- _PROMPT_:
Some lines of the records below include the word "gives". Report how many, and write nothing besides the number.

- _Stored data entries_:

*** Block opens ***

(** The environment of the script, in which the shim comes after the directory of the script. *)
Definition demo_child : gmap string string := child_env demo_pairs (envBlacklist demo_shimmed) {["C" := "d"]}.

Example shim_after_script : demo_child !! "PATH" = Some "/scripts:/tmp/shim-uuid:/usr/bin".
Proof. vm_compute. reflexivity. Qed.

Lemma shim_starts_launcher_witness :
  let env := restored_env "/scripts:/usr/bin" demo_child in
  main ["tool"; "-n"; "2"; "uuid"] (MkShimState demo_child []) =
    (Ok (Exits 0), MkShimState env (shim_trace demo_script (8, 9) "/usr/bin/tool" ["-n"; "2"] env)) ∧
  env !! "PATH" = Some "/scripts:/usr/bin" ∧ (∀ n, n ∈ take 4 shim_variables → env !! n = None) ∧
  (last ["tool"; "-n"; "2"] ≠ Some "uuid" →
    main ["tool"; "-n"; "2"] (MkShimState demo_child []) =
      (Ok (Becomes "/usr/bin/tool" ["/usr/bin/tool"; "-n"; "2"] demo_child),
       MkShimState demo_child (shim_dups demo_script))).
Proof.
  apply (shim_starts_launcher demo_shim demo_script "/scripts/tool" "/tmp/shim-uuid" "/scripts:/usr/bin" "uuid" (8, 9)
           demo_pairs {["C" := "d"]} demo_child "tool" ["-n"; "2"]).
  - split; [by repeat constructor|]. repeat (constructor; [split; [by vm_compute|set_solver]|]). constructor.
  - by repeat constructor.
  - done.
  - by repeat constructor.
  - by vm_compute.
  - done.
  - by vm_compute.
  - done.
  - done.
Defined.
(* ===== verification/Preload.v ===== *)
(** * The barrier library of PALS jobs (src/src/frontend/daemon/libctipreloadpals.c)

    The library is named in LD_PRELOAD of every process of a job that is launched with a barrier.
    Its constructor runs before the program: it takes itself out of the environment, finds and
    opens libpals and waits in the start barrier until the frontend releases the job; its destructor
    finalizes libpals.  The dynamic linker, pkg-config and libpals are the class [Preloading]. *)

From S2P Require Import Prelude System Paths PalsJobs.

(** What a read of the pipe from pkg-config gives; after the last one, the end. *)
Inductive read_answer : Type :=
| RData (bytes : string) | RInterrupted | RFailed.

(** What waitpid gives: the exit code of pkg-config, or an errno; after the last one, ECHILD. *)
Inductive wait_answer : Type :=
| WStatus (code : Z) | WErrno (errno : Z).

Definition EINTR : Z := 4.
Definition ECHILD : Z := 10.
Definition EAGAIN : Z := 11.

Class Preloading : Type := {
  (** dlopen, dlsym with a result that is not NULL, and dlerror *)
  ld_open : list sys_event → string → bool;
  ld_symbol : list sys_event → string → bool;
  ld_error : list sys_event → option string;
  pk_pipe : bool;
  pk_fork : bool;
  pk_reads : list read_answer;
  pk_waits : list wait_answer;
  pk_sigaction : bool;
  (** the result of pals_init2, and what it writes to [pals_state] *)
  pals_init2_result : list sys_event → Z * option Z
}.

(** The globals of the library, with its process. *)
Record preload : Type := MkPreload {
  pl_sys : sys;
  libpals_handle : option string;
  pals_init2 : bool; pals_fini : bool; pals_start_barrier : bool;
  pals_state : option Z
}.

Definition on_process {A : Type} (m : M sys A) : M preload A :=
  zoom pl_sys (λ s p, MkPreload s (libpals_handle p) (pals_init2 p) (pals_fini p) (pals_start_barrier p) (pals_state p)) m.

(** ** The directory of libpals *)

(** The text that is read up to its end, without its last character; nothing when a read fails or
    the buffer is full. *)
Fixpoint read_libdir (reads : list read_answer) (libpals_libdir : string) : option string :=
  match reads with
  | [] => if is_empty libpals_libdir then None else Some (c_str (pop_back libpals_libdir))
  | RInterrupted :: reads' => read_libdir reads' libpals_libdir
  | RFailed :: _ => None
  | RData bytes :: reads' =>
      if is_empty bytes then if is_empty libpals_libdir then None else Some (c_str (pop_back libpals_libdir))
      else
        let libpals_libdir := libpals_libdir +:+ bytes in
        if (PATH_MAX - 1 <=? String.length libpals_libdir)%nat then None else read_libdir reads' libpals_libdir
  end.

(** After a status of 0 the loop waits again, until there is no child. *)
Fixpoint wait_pkgconfig (waits : list wait_answer) (detected_path : option string) : option string :=
  match waits with
  | [] => detected_path
  | WErrno e :: waits' =>
      if bool_decide (e = EAGAIN) then wait_pkgconfig waits' detected_path
      else if bool_decide (e = ECHILD) then detected_path else None
  | WStatus code :: waits' => if bool_decide (code = 0) then wait_pkgconfig waits' detected_path else None
  end.

Section Library.
Context `{Preloading}.

Definition detect_libdir : M sys (option string) :=
  if negb pk_pipe then undef "closes a descriptor that was not made"
  else if negb pk_fork then mret None
  else
    sys_emit (SRun ["pkg-config"; "--variable=libdir"; "libpals"]);;
    let detected_path := read_libdir pk_reads "" in
    (if pk_sigaction then sys_emit (SCall "sigaction" ["SIGCHLD"; "SIG_DFL"]) else mret tt);;
    let detected_path := wait_pkgconfig pk_waits detected_path in
    (if pk_sigaction then sys_emit (SCall "sigaction" ["SIGCHLD"; "old_action"]) else mret tt);;
    mret detected_path.

Definition dlopen (path : string) : M sys bool :=
  s ← get; sys_emit (SCall "dlopen" [path]);; mret (ld_open (sys_trace s) path).

Definition libpals_in (dir : string) : string := dir +:+ "/" +:+ "libpals.so".

Definition pals_default_paths : list string :=
  ["/opt/cray/pe/pals/default/lib"; "/opt/cray/pals/default/lib"; "/usr/lib64"].

Fixpoint open_default (dirs : list string) : M sys (option string) :=
  match dirs with
  | [] => mret None
  | dir :: dirs' =>
      let path := libpals_in dir in
      if (PATH_MAX <=? String.length path)%nat then mret None
      else opened ← dlopen path; if opened : bool then mret (Some path) else open_default dirs'
  end.

Definition dlopen_libpals : M sys (option string) :=
  opened ← dlopen "libpals.so";
  if opened : bool then mret (Some "libpals.so")
  else
    detected_path ← detect_libdir;
    match detected_path with
    | None => open_default pals_default_paths
    | Some dir =>
        let path := libpals_in dir in
        if (PATH_MAX <=? String.length path)%nat then mret None
        else opened ← dlopen path; if opened : bool then mret (Some path) else open_default pals_default_paths
    end.

(** ** The constructor and the destructor *)

Definition close_libpals : M preload () :=
  p ← get;
  (if bool_decide (is_Some (libpals_handle p))
   then on_process (sys_emit (SCall "dlclose" [default "" (libpals_handle p)])) else mret tt);;
  modify (λ p, MkPreload (pl_sys p) None false false false None).

Definition restore_preload : M sys () :=
  sys_unsetenv "LD_PRELOAD";;
  saved ← System.getenv SAVE_LD_PRELOAD;
  match saved with
  | Some cti_save_ld_preload =>
      sys_setenv "LD_PRELOAD" cti_save_ld_preload true;; sys_unsetenv SAVE_LD_PRELOAD
  | None => mret tt
  end.

(** dlsym and the two checks that follow it: the address is stored in either case. *)
Definition load_symbol (name : string) (set : bool → preload → preload) : M preload () :=
  s ← on_process get;
  on_process (sys_emit (SCall "dlsym" [name]));;
  let found := ld_symbol (sys_trace s) name in
  modify (set found);;
  s ← on_process get;
  match ld_error (sys_trace s) with
  | Some error => throw ("Error loading " +:+ name +:+ ": " +:+ error)
  | None => if found then mret tt else throw ("Error loading " +:+ name +:+ ". Tool launch may fail.")
  end.

Definition set_init2 (b : bool) (p : preload) : preload :=
  MkPreload (pl_sys p) (libpals_handle p) b (pals_fini p) (pals_start_barrier p) (pals_state p).
Definition set_fini (b : bool) (p : preload) : preload :=
  MkPreload (pl_sys p) (libpals_handle p) (pals_init2 p) b (pals_start_barrier p) (pals_state p).
Definition set_start_barrier (b : bool) (p : preload) : preload :=
  MkPreload (pl_sys p) (libpals_handle p) (pals_init2 p) (pals_fini p) b (pals_state p).

Definition state_arg (state : option Z) : string := match state with Some z => to_string z | None => "NULL" end.

Definition enter_barrier : M preload () :=
  s ← on_process get;
  on_process (sys_emit (SCall "pals_init2" []));;
  let '(rc, state) := pals_init2_result (sys_trace s) in
  modify (λ p, MkPreload (pl_sys p) (libpals_handle p) (pals_init2 p) (pals_fini p) (pals_start_barrier p) state);;
  if bool_decide (rc = 0) then on_process (sys_emit (SCall "pals_start_barrier" [state_arg state])) else mret tt.

(** The rest of the constructor, once the library has been searched for. *)
Definition use_libpals : M preload () :=
  p ← get;
  (match libpals_handle p with None => throw "Error loading libpals.so. Tool launch may fail." | Some _ => mret tt end);;
  load_symbol "pals_init2" set_init2;;
  load_symbol "pals_fini" set_fini;;
  load_symbol "pals_start_barrier" set_start_barrier;;
  enter_barrier.

Definition set_handle (handle : option string) (p : preload) : preload :=
  MkPreload (pl_sys p) handle (pals_init2 p) (pals_fini p) (pals_start_barrier p) (pals_state p).

Definition pals_init_constructor : M preload () :=
  on_process restore_preload;;
  handle ← on_process dlopen_libpals;
  modify (set_handle handle);;
  try_catch use_libpals (λ _, close_libpals).

Definition pals_finalize_destructor : M preload () :=
  p ← get;
  (if pals_fini p then on_process (sys_emit (SCall "pals_fini" [state_arg (pals_state p)])) else mret tt);;
  close_libpals.
End Library.

(** Before the constructor. *)
Definition preload_start (s : sys) : preload := MkPreload s None false false false None.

*** Block closes ***

- _WRITTEN REPLY_:
2